### How to complete this task
Look over the lines below. Report each one that includes the string "assert".

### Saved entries
Lemma list_ascii_of_string_append s t :
  list_ascii_of_string (s ++ t)
  = (list_ascii_of_string s ++ list_ascii_of_string t)%list.
Proof. induction s as [|c s IH]; simpl; [reflexivity|]. now rewrite IH. Qed.

Lemma rstrip_blank line ws :
  blank ws -> Py.rstrip (line ++ ws) = Py.rstrip line.
Proof.
  intros H. unfold Py.rstrip. rewrite list_ascii_of_string_append.
  now rewrite rstrip_with_blank.
Qed.

(** X20.  Whitespace at the end of a line, tabs included, is removed before
    the columns are counted: a line followed by whitespace is full when the
    line is, and the driver yields for it what it yields for the line; so
    empty columns at the end of a line do not count towards the 8. *)
Theorem trailing_whitespace_ignored self line ws rest :
  blank ws ->
  full (line ++ ws) = full line /\
  __iter__ self ((line ++ ws) :: rest) = __iter__ self (line :: rest).
Proof.
  intros H. unfold full, __iter__. simpl. unfold line_variants.
  rewrite (rstrip_blank line ws H). split; reflexivity.
Qed.

End MoreDriver.

Lemma iteration_composes_witness :
  let utils := utils_decoding record_one_alternative in
  VCFParser.__iter__ (parser_running true)
    ([full_line; short_line] ++ [full_line])
  = ([record_one_alternative; record_one_alternative], None).
Proof.
  assert (Ha : let utils := utils_decoding record_one_alternative in
               VCFParser.__iter__ (parser_running true) [full_line; short_line]
               = ([record_one_alternative], None))
    by (vm_compute; reflexivity).
  assert (Hb : let utils := utils_decoding record_one_alternative in
               VCFParser.__iter__ (parser_running true) [full_line]
               = ([record_one_alternative], None))
    by (vm_compute; reflexivity).
  cbv zeta in *.
  rewrite (iteration_composes (utils := utils_decoding record_one_alternative)
             (parser_running true) [full_line; short_line] [full_line]
             eq_refl).
  rewrite Ha, Hb. reflexivity.
Defined.

Lemma decoder_error_ends_stream_witness :
  let utils :=
    utils_rejecting record_one_alternative (Py.rstrip rejected_line) in
  VCFParser.__iter__ (parser_running false)
    ([full_line] ++ rejected_line :: [full_line])
  = ([record_one_alternative], Some Py.ValueError).
Proof.
  apply (decoder_error_ends_stream
           (utils := utils_rejecting record_one_alternative
                       (Py.rstrip rejected_line))
           (parser_running false) [full_line] rejected_line [full_line]
           [record_one_alternative] Py.ValueError).
  - reflexivity.
  - vm_compute. reflexivity.
  - vm_compute. reflexivity.
  - vm_compute. reflexivity.
Defined.

Lemma trailing_whitespace_ignored_witness :
  let utils := utils_decoding record_one_alternative in
  VCFParser.full
    (seven_columns ++ String VCFParser.tab (String VCFParser.tab newline))
  = VCFParser.full seven_columns /\
  VCFParser.__iter__ (parser_running false)
    [seven_columns ++ String VCFParser.tab (String VCFParser.tab newline)]
  = VCFParser.__iter__ (parser_running false) [seven_columns].
Proof.
  apply (trailing_whitespace_ignored
           (utils := utils_decoding record_one_alternative)
           (parser_running false) seven_columns
           (String VCFParser.tab (String VCFParser.tab newline)) []).
  repeat constructor.
Defined.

### Output below
  assert (Ha : let utils := utils_decoding record_one_alternative in
  assert (Hb : let utils := utils_decoding record_one_alternative in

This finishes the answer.